# EXTRACTED INFORMATION
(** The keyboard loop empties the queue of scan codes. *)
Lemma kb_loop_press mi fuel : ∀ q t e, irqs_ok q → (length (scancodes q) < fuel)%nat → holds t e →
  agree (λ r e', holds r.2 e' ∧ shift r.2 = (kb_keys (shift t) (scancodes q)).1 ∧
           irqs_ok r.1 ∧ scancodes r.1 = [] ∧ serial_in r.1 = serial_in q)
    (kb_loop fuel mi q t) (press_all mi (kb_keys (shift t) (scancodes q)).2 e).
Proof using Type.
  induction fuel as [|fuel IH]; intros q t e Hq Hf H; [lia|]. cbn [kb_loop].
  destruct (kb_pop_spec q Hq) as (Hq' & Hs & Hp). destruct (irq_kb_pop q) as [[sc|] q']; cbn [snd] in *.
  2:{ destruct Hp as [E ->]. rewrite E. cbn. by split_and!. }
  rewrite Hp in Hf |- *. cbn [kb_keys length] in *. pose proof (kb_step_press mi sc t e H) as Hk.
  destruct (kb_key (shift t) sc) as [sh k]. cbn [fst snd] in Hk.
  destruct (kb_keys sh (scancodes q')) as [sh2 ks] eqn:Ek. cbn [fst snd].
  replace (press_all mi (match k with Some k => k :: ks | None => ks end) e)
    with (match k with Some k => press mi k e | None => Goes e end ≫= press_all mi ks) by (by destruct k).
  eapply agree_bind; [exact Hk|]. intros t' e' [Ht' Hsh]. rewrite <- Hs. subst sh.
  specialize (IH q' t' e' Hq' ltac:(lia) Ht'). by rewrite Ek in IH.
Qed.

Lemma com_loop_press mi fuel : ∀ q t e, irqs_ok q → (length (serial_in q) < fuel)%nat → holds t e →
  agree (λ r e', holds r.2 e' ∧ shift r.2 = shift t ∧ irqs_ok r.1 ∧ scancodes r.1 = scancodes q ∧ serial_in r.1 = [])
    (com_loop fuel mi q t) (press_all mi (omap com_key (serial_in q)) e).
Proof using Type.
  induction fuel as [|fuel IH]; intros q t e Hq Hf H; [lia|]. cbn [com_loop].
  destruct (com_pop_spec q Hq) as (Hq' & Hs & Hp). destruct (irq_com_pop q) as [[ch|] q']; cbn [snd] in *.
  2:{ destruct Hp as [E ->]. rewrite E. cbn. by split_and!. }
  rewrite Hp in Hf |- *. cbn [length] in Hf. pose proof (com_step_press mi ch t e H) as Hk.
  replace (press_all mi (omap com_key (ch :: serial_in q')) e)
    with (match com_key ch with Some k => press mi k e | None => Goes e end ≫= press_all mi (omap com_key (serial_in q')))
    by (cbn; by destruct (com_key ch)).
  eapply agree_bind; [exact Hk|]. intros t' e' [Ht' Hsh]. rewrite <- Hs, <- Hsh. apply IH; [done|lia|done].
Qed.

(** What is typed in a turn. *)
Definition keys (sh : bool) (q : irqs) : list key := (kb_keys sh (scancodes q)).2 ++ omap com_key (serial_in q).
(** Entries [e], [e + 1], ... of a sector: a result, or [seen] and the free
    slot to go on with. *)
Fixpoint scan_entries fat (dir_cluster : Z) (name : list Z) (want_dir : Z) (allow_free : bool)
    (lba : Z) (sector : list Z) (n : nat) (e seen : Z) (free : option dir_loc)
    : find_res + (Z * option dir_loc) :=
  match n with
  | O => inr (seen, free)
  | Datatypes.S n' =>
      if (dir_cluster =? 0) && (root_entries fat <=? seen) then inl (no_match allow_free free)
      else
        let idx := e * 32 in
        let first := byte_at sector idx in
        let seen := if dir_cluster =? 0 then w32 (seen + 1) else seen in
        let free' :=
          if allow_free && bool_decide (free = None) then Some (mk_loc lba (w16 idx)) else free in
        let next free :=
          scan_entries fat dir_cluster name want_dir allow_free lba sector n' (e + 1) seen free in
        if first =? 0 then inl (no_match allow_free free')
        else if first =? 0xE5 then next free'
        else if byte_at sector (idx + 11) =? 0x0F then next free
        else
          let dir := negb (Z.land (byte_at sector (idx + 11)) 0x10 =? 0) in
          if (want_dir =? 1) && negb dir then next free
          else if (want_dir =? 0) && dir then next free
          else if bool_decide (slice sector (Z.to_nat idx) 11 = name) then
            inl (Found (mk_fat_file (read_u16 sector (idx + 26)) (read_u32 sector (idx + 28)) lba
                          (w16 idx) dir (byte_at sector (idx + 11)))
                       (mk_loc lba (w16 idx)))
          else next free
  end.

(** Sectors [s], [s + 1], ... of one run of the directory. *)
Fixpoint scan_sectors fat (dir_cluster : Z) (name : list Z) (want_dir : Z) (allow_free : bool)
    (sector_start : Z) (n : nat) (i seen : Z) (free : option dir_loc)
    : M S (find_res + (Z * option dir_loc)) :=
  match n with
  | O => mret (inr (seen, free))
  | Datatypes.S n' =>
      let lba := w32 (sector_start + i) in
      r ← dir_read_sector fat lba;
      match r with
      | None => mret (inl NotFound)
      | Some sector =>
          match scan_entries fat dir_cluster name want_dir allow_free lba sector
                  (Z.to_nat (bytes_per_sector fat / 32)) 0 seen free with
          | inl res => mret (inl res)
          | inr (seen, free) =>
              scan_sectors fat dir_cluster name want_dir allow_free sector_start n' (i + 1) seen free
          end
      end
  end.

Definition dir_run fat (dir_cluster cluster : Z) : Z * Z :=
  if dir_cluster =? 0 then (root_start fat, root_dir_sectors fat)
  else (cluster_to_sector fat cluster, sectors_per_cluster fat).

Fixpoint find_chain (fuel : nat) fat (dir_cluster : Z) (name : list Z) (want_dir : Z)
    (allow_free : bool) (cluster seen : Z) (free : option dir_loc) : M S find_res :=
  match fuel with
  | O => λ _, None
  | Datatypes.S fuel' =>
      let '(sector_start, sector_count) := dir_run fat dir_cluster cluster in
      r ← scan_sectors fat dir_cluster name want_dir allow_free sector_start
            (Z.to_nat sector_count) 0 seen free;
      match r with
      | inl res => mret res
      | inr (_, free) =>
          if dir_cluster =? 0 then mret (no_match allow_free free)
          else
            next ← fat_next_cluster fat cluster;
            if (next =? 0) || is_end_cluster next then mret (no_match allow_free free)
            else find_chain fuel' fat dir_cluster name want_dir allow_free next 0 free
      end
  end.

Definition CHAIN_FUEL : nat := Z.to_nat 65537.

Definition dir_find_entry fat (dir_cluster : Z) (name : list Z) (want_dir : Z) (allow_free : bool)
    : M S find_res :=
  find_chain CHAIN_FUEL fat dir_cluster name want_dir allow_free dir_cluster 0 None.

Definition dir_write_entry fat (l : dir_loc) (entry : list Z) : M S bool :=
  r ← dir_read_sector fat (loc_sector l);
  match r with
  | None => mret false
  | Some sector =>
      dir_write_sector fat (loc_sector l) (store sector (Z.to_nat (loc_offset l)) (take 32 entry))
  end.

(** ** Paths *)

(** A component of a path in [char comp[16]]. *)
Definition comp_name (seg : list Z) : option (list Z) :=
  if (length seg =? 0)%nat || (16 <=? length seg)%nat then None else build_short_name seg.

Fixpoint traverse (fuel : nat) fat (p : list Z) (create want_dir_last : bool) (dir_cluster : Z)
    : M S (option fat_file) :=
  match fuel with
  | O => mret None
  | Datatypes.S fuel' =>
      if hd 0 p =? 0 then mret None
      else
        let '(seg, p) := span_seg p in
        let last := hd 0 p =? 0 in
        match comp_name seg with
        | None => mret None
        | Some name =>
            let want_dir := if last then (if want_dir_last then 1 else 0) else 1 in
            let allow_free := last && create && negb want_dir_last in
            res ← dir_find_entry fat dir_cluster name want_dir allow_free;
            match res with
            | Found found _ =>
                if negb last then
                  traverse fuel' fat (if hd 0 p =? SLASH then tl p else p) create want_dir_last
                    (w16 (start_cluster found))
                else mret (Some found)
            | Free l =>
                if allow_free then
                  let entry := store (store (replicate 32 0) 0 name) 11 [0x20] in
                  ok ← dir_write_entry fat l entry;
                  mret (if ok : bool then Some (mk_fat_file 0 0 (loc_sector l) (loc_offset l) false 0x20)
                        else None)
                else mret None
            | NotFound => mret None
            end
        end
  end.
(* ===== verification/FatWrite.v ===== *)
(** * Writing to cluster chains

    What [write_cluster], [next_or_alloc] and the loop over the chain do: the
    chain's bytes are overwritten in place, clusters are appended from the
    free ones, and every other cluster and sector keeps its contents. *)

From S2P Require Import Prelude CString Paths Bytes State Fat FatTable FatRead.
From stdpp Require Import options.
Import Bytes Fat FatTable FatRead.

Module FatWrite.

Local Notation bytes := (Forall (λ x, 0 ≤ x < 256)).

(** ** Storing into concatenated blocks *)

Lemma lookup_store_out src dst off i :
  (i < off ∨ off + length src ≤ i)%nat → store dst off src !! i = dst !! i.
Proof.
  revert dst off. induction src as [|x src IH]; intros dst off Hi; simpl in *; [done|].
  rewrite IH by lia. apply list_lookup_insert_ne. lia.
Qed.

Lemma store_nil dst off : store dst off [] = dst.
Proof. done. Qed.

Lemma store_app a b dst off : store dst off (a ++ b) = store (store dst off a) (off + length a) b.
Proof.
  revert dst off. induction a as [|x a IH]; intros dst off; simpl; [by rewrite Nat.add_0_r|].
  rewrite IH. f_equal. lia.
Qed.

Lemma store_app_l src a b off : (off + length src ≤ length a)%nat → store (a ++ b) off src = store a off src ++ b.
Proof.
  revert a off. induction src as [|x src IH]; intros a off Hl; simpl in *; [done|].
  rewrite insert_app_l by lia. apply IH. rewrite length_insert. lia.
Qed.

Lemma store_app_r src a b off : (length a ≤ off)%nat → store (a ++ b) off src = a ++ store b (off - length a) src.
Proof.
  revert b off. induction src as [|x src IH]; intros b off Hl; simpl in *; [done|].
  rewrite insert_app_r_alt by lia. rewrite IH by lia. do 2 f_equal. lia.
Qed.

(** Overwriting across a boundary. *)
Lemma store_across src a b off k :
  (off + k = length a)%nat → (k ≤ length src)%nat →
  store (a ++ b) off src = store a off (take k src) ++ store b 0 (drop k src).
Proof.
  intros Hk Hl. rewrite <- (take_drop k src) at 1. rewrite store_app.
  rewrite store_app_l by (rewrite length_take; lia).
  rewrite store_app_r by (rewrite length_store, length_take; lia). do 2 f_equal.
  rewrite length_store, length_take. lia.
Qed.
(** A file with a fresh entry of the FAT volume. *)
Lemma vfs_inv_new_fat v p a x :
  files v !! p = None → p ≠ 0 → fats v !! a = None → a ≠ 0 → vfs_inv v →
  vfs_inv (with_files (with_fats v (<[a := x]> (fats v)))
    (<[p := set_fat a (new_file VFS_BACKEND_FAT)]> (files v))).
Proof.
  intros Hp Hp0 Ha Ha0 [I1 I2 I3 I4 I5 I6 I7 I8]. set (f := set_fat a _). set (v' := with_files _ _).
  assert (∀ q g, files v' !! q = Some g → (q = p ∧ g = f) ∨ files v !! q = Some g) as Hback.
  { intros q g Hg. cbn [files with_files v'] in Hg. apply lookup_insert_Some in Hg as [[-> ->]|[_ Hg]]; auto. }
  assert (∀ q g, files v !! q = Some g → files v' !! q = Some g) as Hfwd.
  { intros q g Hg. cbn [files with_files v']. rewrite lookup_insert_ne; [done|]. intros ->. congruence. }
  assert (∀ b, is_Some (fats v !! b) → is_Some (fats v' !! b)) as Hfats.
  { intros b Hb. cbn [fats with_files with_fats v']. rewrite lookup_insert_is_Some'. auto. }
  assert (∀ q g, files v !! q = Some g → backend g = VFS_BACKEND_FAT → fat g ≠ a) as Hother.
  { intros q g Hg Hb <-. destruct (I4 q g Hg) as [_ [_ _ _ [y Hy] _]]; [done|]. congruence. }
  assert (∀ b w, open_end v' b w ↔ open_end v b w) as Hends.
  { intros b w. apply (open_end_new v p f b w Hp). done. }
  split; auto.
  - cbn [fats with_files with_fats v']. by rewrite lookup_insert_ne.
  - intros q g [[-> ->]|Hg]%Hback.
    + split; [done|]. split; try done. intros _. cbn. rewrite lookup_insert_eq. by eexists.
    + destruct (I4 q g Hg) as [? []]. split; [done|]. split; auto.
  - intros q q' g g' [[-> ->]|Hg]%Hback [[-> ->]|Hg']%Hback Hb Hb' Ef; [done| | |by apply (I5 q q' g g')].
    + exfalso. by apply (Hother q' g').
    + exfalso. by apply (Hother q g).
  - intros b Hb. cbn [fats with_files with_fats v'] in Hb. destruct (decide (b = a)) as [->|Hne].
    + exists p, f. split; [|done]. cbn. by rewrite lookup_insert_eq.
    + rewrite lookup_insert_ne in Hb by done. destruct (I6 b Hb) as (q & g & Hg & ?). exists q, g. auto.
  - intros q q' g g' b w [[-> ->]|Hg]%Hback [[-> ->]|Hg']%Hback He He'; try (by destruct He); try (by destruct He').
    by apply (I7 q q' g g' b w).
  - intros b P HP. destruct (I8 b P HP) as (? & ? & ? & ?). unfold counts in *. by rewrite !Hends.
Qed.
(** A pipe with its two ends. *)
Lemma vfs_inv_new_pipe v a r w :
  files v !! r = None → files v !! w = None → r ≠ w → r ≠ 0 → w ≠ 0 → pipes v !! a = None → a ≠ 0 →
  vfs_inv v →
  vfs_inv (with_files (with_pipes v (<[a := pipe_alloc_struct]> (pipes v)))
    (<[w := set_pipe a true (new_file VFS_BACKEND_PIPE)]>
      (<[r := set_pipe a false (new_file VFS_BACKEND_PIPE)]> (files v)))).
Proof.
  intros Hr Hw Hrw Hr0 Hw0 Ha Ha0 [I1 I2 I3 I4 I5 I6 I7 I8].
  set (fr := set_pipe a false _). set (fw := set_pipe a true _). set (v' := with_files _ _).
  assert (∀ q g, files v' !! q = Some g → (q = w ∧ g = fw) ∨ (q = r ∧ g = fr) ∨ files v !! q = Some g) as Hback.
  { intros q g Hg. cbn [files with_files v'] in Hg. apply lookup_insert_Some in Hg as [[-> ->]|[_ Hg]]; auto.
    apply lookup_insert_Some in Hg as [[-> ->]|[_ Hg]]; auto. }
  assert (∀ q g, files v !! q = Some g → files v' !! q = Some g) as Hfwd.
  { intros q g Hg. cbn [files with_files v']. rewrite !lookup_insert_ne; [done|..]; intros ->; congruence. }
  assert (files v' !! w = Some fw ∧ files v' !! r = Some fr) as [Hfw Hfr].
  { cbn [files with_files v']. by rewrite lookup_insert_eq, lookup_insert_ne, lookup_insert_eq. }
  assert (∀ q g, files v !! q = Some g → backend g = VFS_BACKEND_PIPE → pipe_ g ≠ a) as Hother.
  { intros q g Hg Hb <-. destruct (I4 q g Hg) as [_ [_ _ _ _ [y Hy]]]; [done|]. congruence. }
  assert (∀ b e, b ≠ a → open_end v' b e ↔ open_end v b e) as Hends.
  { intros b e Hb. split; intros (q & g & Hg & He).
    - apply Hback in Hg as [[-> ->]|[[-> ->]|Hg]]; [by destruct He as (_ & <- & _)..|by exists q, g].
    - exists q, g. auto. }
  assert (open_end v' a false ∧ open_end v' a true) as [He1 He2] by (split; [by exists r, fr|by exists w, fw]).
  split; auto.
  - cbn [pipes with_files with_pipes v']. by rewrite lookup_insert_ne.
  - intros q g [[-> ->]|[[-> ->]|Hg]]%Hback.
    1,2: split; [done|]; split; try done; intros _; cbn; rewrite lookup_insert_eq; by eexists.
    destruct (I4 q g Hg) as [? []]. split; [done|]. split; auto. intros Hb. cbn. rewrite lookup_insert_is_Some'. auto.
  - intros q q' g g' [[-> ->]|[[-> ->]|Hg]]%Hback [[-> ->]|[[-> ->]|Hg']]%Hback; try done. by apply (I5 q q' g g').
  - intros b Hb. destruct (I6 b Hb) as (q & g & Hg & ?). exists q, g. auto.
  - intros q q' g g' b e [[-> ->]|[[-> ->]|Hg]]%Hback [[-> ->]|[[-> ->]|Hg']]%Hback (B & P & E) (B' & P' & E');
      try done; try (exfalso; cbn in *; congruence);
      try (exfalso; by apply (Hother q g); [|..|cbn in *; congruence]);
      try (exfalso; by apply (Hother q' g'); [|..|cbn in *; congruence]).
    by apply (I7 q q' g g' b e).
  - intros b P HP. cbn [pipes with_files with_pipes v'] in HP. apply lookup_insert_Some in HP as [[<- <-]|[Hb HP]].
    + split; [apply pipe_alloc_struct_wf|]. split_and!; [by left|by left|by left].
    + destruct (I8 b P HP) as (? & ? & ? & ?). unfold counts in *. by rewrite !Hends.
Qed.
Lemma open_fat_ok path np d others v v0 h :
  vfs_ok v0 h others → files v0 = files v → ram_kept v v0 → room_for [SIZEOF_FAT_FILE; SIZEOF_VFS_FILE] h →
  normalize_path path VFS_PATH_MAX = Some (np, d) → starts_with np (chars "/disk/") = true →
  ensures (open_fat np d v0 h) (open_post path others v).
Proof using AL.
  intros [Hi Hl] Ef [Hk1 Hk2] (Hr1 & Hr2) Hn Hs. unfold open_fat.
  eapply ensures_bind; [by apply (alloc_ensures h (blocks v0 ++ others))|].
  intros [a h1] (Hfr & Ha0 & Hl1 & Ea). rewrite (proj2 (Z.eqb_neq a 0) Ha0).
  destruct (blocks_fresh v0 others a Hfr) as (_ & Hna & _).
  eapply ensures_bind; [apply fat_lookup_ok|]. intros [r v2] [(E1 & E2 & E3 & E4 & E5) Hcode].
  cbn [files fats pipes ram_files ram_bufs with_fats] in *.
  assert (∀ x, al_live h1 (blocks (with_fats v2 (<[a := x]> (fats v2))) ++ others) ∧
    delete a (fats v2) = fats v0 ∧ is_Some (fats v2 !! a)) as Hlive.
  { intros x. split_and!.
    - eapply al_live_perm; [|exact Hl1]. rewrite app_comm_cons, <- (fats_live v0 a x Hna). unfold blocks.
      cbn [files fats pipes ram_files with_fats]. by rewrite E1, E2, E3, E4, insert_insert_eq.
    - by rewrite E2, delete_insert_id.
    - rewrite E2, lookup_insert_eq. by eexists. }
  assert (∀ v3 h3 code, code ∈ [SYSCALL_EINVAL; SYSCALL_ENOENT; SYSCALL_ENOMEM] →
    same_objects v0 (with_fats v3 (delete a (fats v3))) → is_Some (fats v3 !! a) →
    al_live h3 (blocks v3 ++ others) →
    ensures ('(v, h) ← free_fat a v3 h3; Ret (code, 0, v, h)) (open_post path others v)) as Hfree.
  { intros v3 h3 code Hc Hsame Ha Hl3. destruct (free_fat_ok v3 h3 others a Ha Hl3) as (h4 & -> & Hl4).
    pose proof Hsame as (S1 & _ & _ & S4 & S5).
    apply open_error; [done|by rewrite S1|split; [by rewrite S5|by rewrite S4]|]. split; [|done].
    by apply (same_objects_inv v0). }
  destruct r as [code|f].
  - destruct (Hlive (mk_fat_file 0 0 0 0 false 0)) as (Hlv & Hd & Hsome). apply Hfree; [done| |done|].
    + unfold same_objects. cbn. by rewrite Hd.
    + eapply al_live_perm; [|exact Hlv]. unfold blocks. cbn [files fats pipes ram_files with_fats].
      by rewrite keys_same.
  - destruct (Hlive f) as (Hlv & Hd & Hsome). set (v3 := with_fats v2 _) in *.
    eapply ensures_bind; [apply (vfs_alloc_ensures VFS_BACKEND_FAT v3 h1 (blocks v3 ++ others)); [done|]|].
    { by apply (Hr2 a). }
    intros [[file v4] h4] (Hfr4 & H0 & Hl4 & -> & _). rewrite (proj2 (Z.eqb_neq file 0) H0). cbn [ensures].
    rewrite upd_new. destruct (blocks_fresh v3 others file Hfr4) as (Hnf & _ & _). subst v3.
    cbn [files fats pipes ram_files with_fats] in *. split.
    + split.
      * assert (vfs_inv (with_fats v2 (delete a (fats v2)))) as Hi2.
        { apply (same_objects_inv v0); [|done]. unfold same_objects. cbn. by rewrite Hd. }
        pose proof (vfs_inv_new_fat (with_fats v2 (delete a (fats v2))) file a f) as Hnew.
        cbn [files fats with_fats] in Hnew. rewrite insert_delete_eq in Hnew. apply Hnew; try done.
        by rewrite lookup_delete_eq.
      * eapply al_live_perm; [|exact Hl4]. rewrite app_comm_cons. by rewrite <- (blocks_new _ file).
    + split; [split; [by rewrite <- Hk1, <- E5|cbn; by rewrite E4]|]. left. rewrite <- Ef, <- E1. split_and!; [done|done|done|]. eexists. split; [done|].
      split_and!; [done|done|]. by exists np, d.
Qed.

# WORK REQUIRED
Would you quote everything above from the line containing "try (exfalso; by apply (Hother q g);" down to the line containing "pose proof Hsame"? Include both of those lines and nothing else.

# WRITTEN REPLY
      try (exfalso; by apply (Hother q g); [|..|cbn in *; congruence]);
      try (exfalso; by apply (Hother q' g'); [|..|cbn in *; congruence]).
    by apply (I7 q q' g g' b e).
  - intros b P HP. cbn [pipes with_files with_pipes v'] in HP. apply lookup_insert_Some in HP as [[<- <-]|[Hb HP]].
    + split; [apply pipe_alloc_struct_wf|]. split_and!; [by left|by left|by left].
    + destruct (I8 b P HP) as (? & ? & ? & ?). unfold counts in *. by rewrite !Hends.
Qed.
Lemma open_fat_ok path np d others v v0 h :
  vfs_ok v0 h others → files v0 = files v → ram_kept v v0 → room_for [SIZEOF_FAT_FILE; SIZEOF_VFS_FILE] h →
  normalize_path path VFS_PATH_MAX = Some (np, d) → starts_with np (chars "/disk/") = true →
  ensures (open_fat np d v0 h) (open_post path others v).
Proof using AL.
  intros [Hi Hl] Ef [Hk1 Hk2] (Hr1 & Hr2) Hn Hs. unfold open_fat.
  eapply ensures_bind; [by apply (alloc_ensures h (blocks v0 ++ others))|].
  intros [a h1] (Hfr & Ha0 & Hl1 & Ea). rewrite (proj2 (Z.eqb_neq a 0) Ha0).
  destruct (blocks_fresh v0 others a Hfr) as (_ & Hna & _).
  eapply ensures_bind; [apply fat_lookup_ok|]. intros [r v2] [(E1 & E2 & E3 & E4 & E5) Hcode].
  cbn [files fats pipes ram_files ram_bufs with_fats] in *.
  assert (∀ x, al_live h1 (blocks (with_fats v2 (<[a := x]> (fats v2))) ++ others) ∧
    delete a (fats v2) = fats v0 ∧ is_Some (fats v2 !! a)) as Hlive.
  { intros x. split_and!.
    - eapply al_live_perm; [|exact Hl1]. rewrite app_comm_cons, <- (fats_live v0 a x Hna). unfold blocks.
      cbn [files fats pipes ram_files with_fats]. by rewrite E1, E2, E3, E4, insert_insert_eq.
    - by rewrite E2, delete_insert_id.
    - rewrite E2, lookup_insert_eq. by eexists. }
  assert (∀ v3 h3 code, code ∈ [SYSCALL_EINVAL; SYSCALL_ENOENT; SYSCALL_ENOMEM] →
    same_objects v0 (with_fats v3 (delete a (fats v3))) → is_Some (fats v3 !! a) →
    al_live h3 (blocks v3 ++ others) →
    ensures ('(v, h) ← free_fat a v3 h3; Ret (code, 0, v, h)) (open_post path others v)) as Hfree.
  { intros v3 h3 code Hc Hsame Ha Hl3. destruct (free_fat_ok v3 h3 others a Ha Hl3) as (h4 & -> & Hl4).
    pose proof Hsame as (S1 & _ & _ & S4 & S5).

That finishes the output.